Symptom duration of  ≥ 3 months.


Most people, at least once in their life, will have feelings of lightheadedness, blurry vision, general malaise, weakness, etc. from things such as common colds or the flu. The main difference between this and the symptoms people with POTS experience is that where the general population may experience these for a couple of days, these symptoms are chronic and usually experienced on a daily basis.





Absence of other conditions that could explain sinus tachycardia.


This is where self-diagnosis often fails. This is where you need to see a doctor to order preliminary bloodwork to rule out the usual suspects like anemia, thyroid disease, endocrine disorders, autoimmune disease, pheochromocytoma, etc. You also must rule out cardiac and even lung conditions, especially when lightheadedness, palpitations, and shortness of breath are major concerns. In order to check the integrity of the heart itself, it’s typical to have an echo, or echocardiogram, (ultrasound of the heart), stress test, and a Holter monitor (a small ECG-like machine attached to your chest worn for 24 hours to a month or more to rule out arrhythmias). 

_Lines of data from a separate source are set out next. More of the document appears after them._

(* ===== verification/BitTricks.v ===== *)
(** * Rounding up to a power of two by smearing the highest bit

    Two routines of the repository do it: [roundup_power_of_two] of the byte
    FIFOs and [moodycamel::details::ceil_to_pow_2].  Both set every bit below
    the highest one by a sequence of [x |= x >> s]. *)
From S2P Require Import Prelude.
Local Open Scope Z_scope.

(** [x |= x >> s]. *)
Definition smear (s x : Z) : Z := Z.lor x (Z.shiftr x s).

(** [y] has bit [b] exactly when [x] has one of the bits [b .. b + d - 1]. *)
Definition covers (x y d : Z) : Prop :=
  0 <= y ∧ ∀ b, 0 <= b → Z.testbit y b = true ↔ ∃ k, 0 <= k < d ∧ Z.testbit x (b + k) = true.

Lemma covers_refl x : 0 <= x → covers x x 1.
Proof.
  intros Hx. split; [done|]. intros b Hb. split.
  - intros H. exists 0. by rewrite Z.add_0_r.
  - intros (k & Hk & H). by replace (b + k) with b in H by lia.
Qed.

Lemma covers_smear x y d : 0 < d → covers x y d → covers x (smear d y) (2 * d).
Proof.
  intros Hd [Hy Hc]. unfold smear. split.
  { apply Z.lor_nonneg. split; [done|]. by apply Z.shiftr_nonneg. }
  intros b Hb. rewrite Z.lor_spec, Z.shiftr_spec, orb_true_iff, !Hc by lia. split.
  - intros [(k & Hk & H)|(k & Hk & H)].
    + exists k. split; [lia|done].
    + exists (d + k). split; [lia|]. by rewrite Z.add_assoc.
  - intros (k & Hk & H). destruct (decide (k < d)).
    + left. exists k. split; [lia|done].
    + right. exists (k - d). split; [lia|]. by replace (b + d + (k - d)) with (b + k) by lia.
Qed.

(** Once every bit below the highest one is covered the value is [2^(log2 x+1) - 1]. *)
Lemma covers_ones x y d : 0 < x < 2 ^ d → 0 <= d → covers x y d → y = 2 ^ (Z.log2 x + 1) - 1.
Proof.
  intros Hx Hd [Hy Hc].
  pose proof (Z.log2_nonneg x). pose proof (Z.log2_spec x ltac:(lia)).
  assert (Hlog : Z.log2 x < d) by (apply Z.log2_lt_pow2; lia).
  rewrite Z.sub_1_r, <- Z.ones_equiv.
  apply Z.bits_inj'. intros b Hb.
  rewrite Z.testbit_ones_nonneg by lia.
  apply eq_true_iff_eq. rewrite Hc, Z.ltb_lt by done. split.
  - intros (k & Hk & Hbit). destruct (decide (b < Z.log2 x + 1)); [done|].
    rewrite Z.bits_above_log2 in Hbit; [done|lia|lia].
  - intros Hlt. exists (Z.log2 x - b). split; [lia|].
    replace (b + (Z.log2 x - b)) with (Z.log2 x) by lia. apply Z.bit_log2. lia.
Qed.

Lemma covers_0 y d : covers 0 y d → y = 0.
Proof.
  intros [Hy Hc]. apply Z.bits_inj'. intros b Hb. rewrite Z.bits_0.
  apply not_true_is_false. intros H. apply Hc in H as (k & _ & H); [|done].
  by rewrite Z.bits_0 in H.
Qed.

(** The smeared predecessor is one below the next power of two. *)
Lemma covers_log2_up v y d :
  1 <= v <= 2 ^ d → 0 <= d → covers (v - 1) y d → y + 1 = 2 ^ Z.log2_up v.
Proof.
  intros Hv Hd Hc. destruct (decide (v = 1)) as [->|Hne].
  - rewrite (covers_0 y d Hc). done.
  - rewrite (covers_ones (v - 1) y d) by (done || lia).
    rewrite Z.log2_up_eqn by lia. rewrite <- Z.sub_1_r, Z.add_1_r. lia.
Qed.

Lemma log2_up_le_pow2 v k : 0 <= k → 1 <= v → v <= 2 ^ k ↔ Z.log2_up v <= k.
Proof.
  intros Hk Hv. split.
  - intros Hle. rewrite <- (Z.log2_up_pow2 k) by done. by apply Z.log2_up_le_mono.
  - intros Hle. destruct (decide (v = 1)) as [->|]; [pose proof (Z.pow_pos_nonneg 2 k); lia|].
    apply Z.le_trans with (2 ^ Z.log2_up v); [apply Z.log2_up_spec; lia|].
    apply Z.pow_le_mono_r; lia.
Qed.

Lemma log2_up_bound v k : 0 <= k → 1 <= v <= 2 ^ k → Z.log2_up v <= k.
Proof. intros. apply log2_up_le_pow2; lia. Qed.

Lemma pow2_log2_up_ge v : 1 <= v → v <= 2 ^ Z.log2_up v.
Proof. intros. apply log2_up_le_pow2; [apply Z.log2_up_nonneg|done|done]. Qed.
(* ===== verification/IKFifo.v ===== *)
(** * The byte FIFO interface and what it promises

    [IKFifo] (dmkfifo.h) and [IAtomicKFifo] (dmatomic_kfifo.h) declare the same
    virtual functions.  Here they are one class of operations, the laws a
    bounded byte queue satisfies, an abstract queue, and the theorem that every
    sequence of calls on an implementation of the laws answers what the
    abstract queue answers.  The last section is the index arithmetic the two
    implementations share. *)
From S2P Require Import Prelude RingBuf BitTricks.
Local Open Scope Z_scope.

Abbreviation byte := Byte.byte.
#[export] Instance byte_inhabited : Inhabited byte := populate Byte.x00.

(** The virtual functions.  [put] reads at most [len] bytes of [data]; [get] and
    [peek] overwrite a prefix of the destination and return it. *)
Class IKFifo (F : Type) : Type := {
  put : F → list byte → Z → result (F * Z);
  get : F → list byte → Z → result (F * list byte * Z);
  peek : F → list byte → Z → result (list byte * Z);
  isEmpty : F → bool;
  isFull : F → bool;
  len : F → Z;
  avail : F → Z;
  capacity : F → Z;
  reset : F → F
}.

(** ** The laws *)
Class FifoLaws (F : Type) `{!IKFifo F} : Type := {
  valid : F → Prop;
  contents : F → list byte;
  limit : F → nat;
  contents_fit f : valid f → (length (contents f) ≤ limit f)%nat;
  put_law f data n :
    valid f → fits 32 n → n <= length data →
    let k := (Z.to_nat n `min` (limit f - length (contents f)))%nat in
    ∃ f', put f data n = Ok (f', Z.of_nat k) ∧ valid f' ∧ limit f' = limit f ∧
          contents f' = contents f ++ take k data;
  get_law f data n :
    valid f → fits 32 n → n <= length data →
    let k := (Z.to_nat n `min` length (contents f))%nat in
    ∃ f', get f data n = Ok (f', take k (contents f) ++ drop k data, Z.of_nat k) ∧
          valid f' ∧ limit f' = limit f ∧ contents f' = drop k (contents f);
  peek_law f data n :
    valid f → fits 32 n → n <= length data →
    let k := (Z.to_nat n `min` length (contents f))%nat in
    peek f data n = Ok (take k (contents f) ++ drop k data, Z.of_nat k);
  len_law f : valid f → len f = length (contents f);
  avail_law f : valid f → avail f = (limit f - length (contents f))%nat;
  capacity_law f : valid f → capacity f = limit f;
  isEmpty_law f : valid f → isEmpty f = bool_decide (contents f = []);
  isFull_law f : valid f → isFull f = bool_decide (length (contents f) = limit f);
  reset_law f : valid f → valid (reset f) ∧ limit (reset f) = limit f ∧ contents (reset f) = []
}.

(** ** The abstract bounded queue *)
Inductive call :=
  | Put (data : list byte) (n : Z)
  | Get (data : list byte) (n : Z)
  | Peek (data : list byte) (n : Z)
  | IsEmpty | IsFull | Len | Avail | Capacity | Reset.

Inductive answer :=
  | Count (n : Z)
  | Bytes (data : list byte) (n : Z)
  | Flag (b : bool)
  | Done.

(** The caller's side of the contract: the pointer it passes is to at least as
    many bytes as it announces. *)
Definition call_ok (c : call) : Prop :=
  match c with
  | Put data n | Get data n | Peek data n => fits 32 n ∧ n <= length data
  | _ => True
  end.

Record bqueue := BQueue { q_limit : nat; q_items : list byte }.

Definition spec_call (q : bqueue) (c : call) : bqueue * answer :=
  let used := length (q_items q) in
  match c with
  | Put data n =>
      let k := (Z.to_nat n `min` (q_limit q - used))%nat in
      (BQueue (q_limit q) (q_items q ++ take k data), Count k)
  | Get data n =>
      let k := (Z.to_nat n `min` used)%nat in
      (BQueue (q_limit q) (drop k (q_items q)), Bytes (take k (q_items q) ++ drop k data) k)
  | Peek data n =>
      let k := (Z.to_nat n `min` used)%nat in
      (q, Bytes (take k (q_items q) ++ drop k data) k)
  | IsEmpty => (q, Flag (bool_decide (q_items q = [])))
  | IsFull => (q, Flag (bool_decide (used = q_limit q)))
  | Len => (q, Count used)
  | Avail => (q, Count (q_limit q - used)%nat)
  | Capacity => (q, Count (q_limit q))
  | Reset => (BQueue (q_limit q) [], Done)
  end.

Fixpoint spec_run (q : bqueue) (cs : list call) : bqueue * list answer :=
  match cs with
  | [] => (q, [])
  | c :: cs =>
      let '(q, a) := spec_call q c in
      let '(q, answers) := spec_run q cs in (q, a :: answers)
  end.

Section refinement.
Context {F : Type} `{!IKFifo F}.

Definition impl_call (f : F) (c : call) : result (F * answer) :=
  match c with
  | Put data n => '(f, k) ← put f data n; Ok (f, Count k)
  | Get data n => '(f, out, k) ← get f data n; Ok (f, Bytes out k)
  | Peek data n => '(out, k) ← peek f data n; Ok (f, Bytes out k)
  | IsEmpty => Ok (f, Flag (isEmpty f))
  | IsFull => Ok (f, Flag (isFull f))
  | Len => Ok (f, Count (len f))
  | Avail => Ok (f, Count (avail f))
  | Capacity => Ok (f, Count (capacity f))
  | Reset => Ok (reset f, Done)
  end.

Fixpoint impl_run (f : F) (cs : list call) : result (F * list answer) :=
  match cs with
  | [] => Ok (f, [])
  | c :: cs =>
      '(f, a) ← impl_call f c;
      '(f, answers) ← impl_run f cs;
      Ok (f, a :: answers)
  end.

Context `{!FifoLaws F}.

Definition abstract (f : F) : bqueue := BQueue (limit f) (contents f).

Lemma impl_call_refines f c :
  valid f → call_ok c →
  ∃ f', impl_call f c = Ok (f', (spec_call (abstract f) c).2) ∧ valid f' ∧
        abstract f' = (spec_call (abstract f) c).1.
Proof.
  intros Hv Hc. destruct c as [data n|data n|data n| | | | | |]; simpl.
  - destruct Hc as [Hn Hd]. destruct (put_law f data n Hv Hn Hd) as (f' & -> & ? & Hl & Hcs).
    exists f'. split_and!; [done|done|]. unfold abstract. by rewrite Hl, Hcs.
  - destruct Hc as [Hn Hd]. destruct (get_law f data n Hv Hn Hd) as (f' & -> & ? & Hl & Hcs).
    exists f'. split_and!; [done|done|]. unfold abstract. by rewrite Hl, Hcs.
  - destruct Hc as [Hn Hd]. rewrite (peek_law f data n Hv Hn Hd). eauto.
  - rewrite (isEmpty_law f Hv). eauto.
  - rewrite (isFull_law f Hv). eauto.
  - rewrite (len_law f Hv). eauto.
  - rewrite (avail_law f Hv). eauto.
  - rewrite (capacity_law f Hv). eauto.
  - destruct (reset_law f Hv) as (? & Hl & Hcs). exists (reset f).
    split_and!; [done|done|]. unfold abstract. by rewrite Hl, Hcs.
Qed.

Lemma impl_run_refines cs f :
  valid f → Forall call_ok cs →
  ∃ f', impl_run f cs = Ok (f', (spec_run (abstract f) cs).2) ∧ valid f' ∧
        abstract f' = (spec_run (abstract f) cs).1.
Proof.
  intros Hv Hcs. revert f Hv. induction Hcs as [|c cs Hc _ IH]; intros f Hv; simpl.
  { eauto. }
  destruct (impl_call_refines f c Hv Hc) as (f' & -> & Hv' & Ha). simpl.
  destruct (IH f' Hv') as (f'' & -> & Hv'' & Ha'). simpl. rewrite Ha in Ha' |- *.
  destruct (spec_call _ c) as [q a]. simpl in *.
  destruct (spec_run q cs) as [q' answers]. simpl in *. eauto.
Qed.
End refinement.

(** ** Index arithmetic of the two implementations

    [in] and [out] are free-running 32-bit counters; the slot of a counter is
    its value masked by [capacity - 1]. *)
Section geometry.
Implicit Types (buffer data : list byte).

Record geometry buffer (cap mask i o : Z) : Prop := {
  geo_pow2 : ∃ k, 1 <= k <= 31 ∧ cap = 2 ^ k;
  geo_mask : mask = cap - 1;
  geo_buffer : cap = length buffer;
  geo_in : fits 32 i;
  geo_out : fits 32 o;
  geo_used : u32 (i - o) <= cap
}.

Definition used (i o : Z) : nat := Z.to_nat (u32 (i - o)).
Definition queued buffer (i o : Z) : list byte := window buffer (Z.to_nat o) (used i o).

Context buffer (cap mask i o : Z) (G : geometry buffer cap mask i o).

Lemma geo_used_of : u32 (i - o) = used i o.
Proof. unfold used. rewrite Z2Nat.id; [done|]. by apply wrap_fits. Qed.

Lemma geo_used_le : (used i o ≤ length buffer)%nat.
Proof. pose proof geo_used_of. destruct G. lia. Qed.

Lemma geo_free : u32 (cap - u32 (i - o)) = (length buffer - used i o)%nat.
Proof.
  rewrite geo_used_of. pose proof geo_used_le. destruct G as [(k & Hk & Hc) _ Hb _ _ _].
  rewrite wrap_small; [lia|]. unfold fits.
  pose proof (Z.pow_le_mono_r 2 k 31 ltac:(lia) ltac:(lia)). lia.
Qed.

Lemma geo_length : (0 < length buffer)%nat ∧ length buffer < 2 ^ 32.
Proof.
  destruct G as [(k & Hk & Hc) _ Hb _ _ _].
  pose proof (Z.pow_le_mono_r 2 k 31 ltac:(lia) ltac:(lia)).
  pose proof (Z.pow_pos_nonneg 2 k). lia.
Qed.

(** The slot of a wrapped counter is the slot of the unwrapped one. *)
Lemma geo_slot x : 0 <= x → Z.land (u32 x) mask = slot buffer (Z.to_nat x).
Proof.
  intros Hx. destruct G as [(k & Hk & Hc) Hm Hb _ _ _].
  rewrite Hm, Hc, land_mask by lia. rewrite wrap_mod_pow2 by lia.
  unfold slot. rewrite Nat2Z.inj_mod, Z2Nat.id by done. by rewrite <- Hb, Hc.
Qed.

Lemma geo_in_of : i = u32 (o + used i o).
Proof.
  rewrite <- geo_used_of. rewrite wrap_add_r.
  replace (o + (i - o)) with i by lia. rewrite wrap_small; [done|apply G].
Qed.

Lemma geo_out_slot : Z.land o mask = slot buffer (Z.to_nat o).
Proof.
  destruct (geo_out _ _ _ _ _ G). rewrite <- geo_slot by lia.
  by rewrite (wrap_small 32 o) by (split; lia).
Qed.

Lemma geo_in_slot : Z.land i mask = slot buffer (Z.to_nat o + used i o)%nat.
Proof.
  destruct (geo_out _ _ _ _ _ G). rewrite geo_in_of at 1. rewrite geo_slot by lia.
  f_equal. f_equal. lia.
Qed.

Lemma geo_put data (n : nat) :
  (n ≤ length data)%nat → (used i o + n ≤ length buffer)%nat →
  ∃ buffer', copy_in buffer cap (Z.land i mask) data n = Ok buffer' ∧
    geometry buffer' cap mask (u32 (i + n)) o ∧
    queued buffer' (u32 (i + n)) o = queued buffer i o ++ take n data.
Proof.
  intros Hd Hn. pose proof geo_length as [H0 H32].
  assert (Hb : cap = length buffer) by apply G.
  exists (ring_put buffer (Z.to_nat o + used i o) (take n data)).
  assert (Hu : u32 (u32 (i + n) - o) = (used i o + n)%nat).
  { rewrite wrap_sub_l. replace (i + n - o) with (i - o + n) by lia.
    rewrite <- wrap_add_l.  rewrite geo_used_of, wrap_small; unfold fits; lia. }
  split_and!.
  - rewrite geo_in_slot, Hb. apply copy_in_ok; try done; lia.
  - destruct G. constructor; try done; rewrite ?length_ring_put; try done;
      [by apply wrap_fits|rewrite Hu; lia].
  - unfold queued. replace (used (u32 (i + n)) o) with (used i o + length (take n data))%nat.
    + rewrite window_ring_put; [done|]. rewrite length_take. lia.
    + unfold used at 2. rewrite Hu, length_take. lia.
Qed.

Lemma geo_read data (n : nat) :
  (n ≤ length data)%nat → (n ≤ used i o)%nat →
  copy_out buffer cap (Z.land o mask) data n = Ok (take n (queued buffer i o) ++ drop n data).
Proof.
  intros Hd Hn. pose proof geo_length as [H0 H32]. pose proof geo_used_le.
  rewrite geo_out_slot, (geo_buffer _ _ _ _ _ G), copy_out_ok by (done || lia).
  unfold queued. replace (used i o) with (n + (used i o - n))%nat by lia.
  by rewrite window_app, take_app_length' by (by rewrite length_window).
Qed.

Lemma geo_get (n : nat) :
  (n ≤ used i o)%nat →
  geometry buffer cap mask i (u32 (o + n)) ∧
  queued buffer i (u32 (o + n)) = drop n (queued buffer i o).
Proof.
  intros Hn. pose proof geo_length as [H0 H32]. pose proof geo_used_le.
  assert (Hu : u32 (i - u32 (o + n)) = (used i o - n)%nat).
  { rewrite wrap_sub_r. replace (i - (o + n)) with (i - o - n) by lia.
    rewrite <- wrap_sub_l.  rewrite geo_used_of, wrap_small; unfold fits; lia. }
  split.
  - destruct G. constructor; try done; [by apply wrap_fits|rewrite Hu; lia].
  - destruct (geo_out _ _ _ _ _ G) as [Ho _].
    unfold queued. unfold used at 1. rewrite Hu, Nat2Z.id.
    replace (used i o) with (n + (used i o - n))%nat at 2 by lia.
    rewrite window_app, drop_app_length' by (by rewrite length_window).
    apply window_congr, Nat2Z.inj.
    replace (Z.to_nat o + n)%nat with (Z.to_nat (o + n)) by lia.
    rewrite <- (geo_slot (o + n)) by lia.
    rewrite <- (geo_slot (u32 (o + n))) by (apply wrap_fits; lia).
    by rewrite wrap_wrap.
Qed.
End geometry.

Often all of this testing will come back “normal” which is confusing to both doctors and patients. While doctors feel like they’ve ruled out all of the typical culprits for these symptoms, those in search for a diagnosis are frustrated because they know the symptoms they’re feeling are real. It’s usually assumed that a Holter monitor would be extremely helpful because it’s continuously tracking your heart rate but the only thing those reading the results are looking for are truly cardiac-related conditions like conduction problems, PVCs, ectopic beats, heart blocks, etc. While tachycardia may be noted, it’s difficult to know whether or not that tachycardia is from simple things like standing up, brushing your teeth, putting your hair up, making dinner or if you’re working out or doing something strenuous so it’s often overlooked.




The Main Takeaway...

Some people just aren't able to receive a formal POTS diagnosis because of how the healthcare system is and they can't financially afford to pay out of pocket to see a specialist. But if you're seeing a general or primary care practitioner, please try to bring up POTS with evidence of why you suspect this diagnosis (PMTTT results, symptom trackers, etc.). This diagnostic journey is unfortunately still incredibly hard for many people and takes so much longer than it should. If everything has been ruled out and POTS is still a concern, many people will turn to the recommended nonpharmacological treatments and lifestyle changes to help manage symptoms.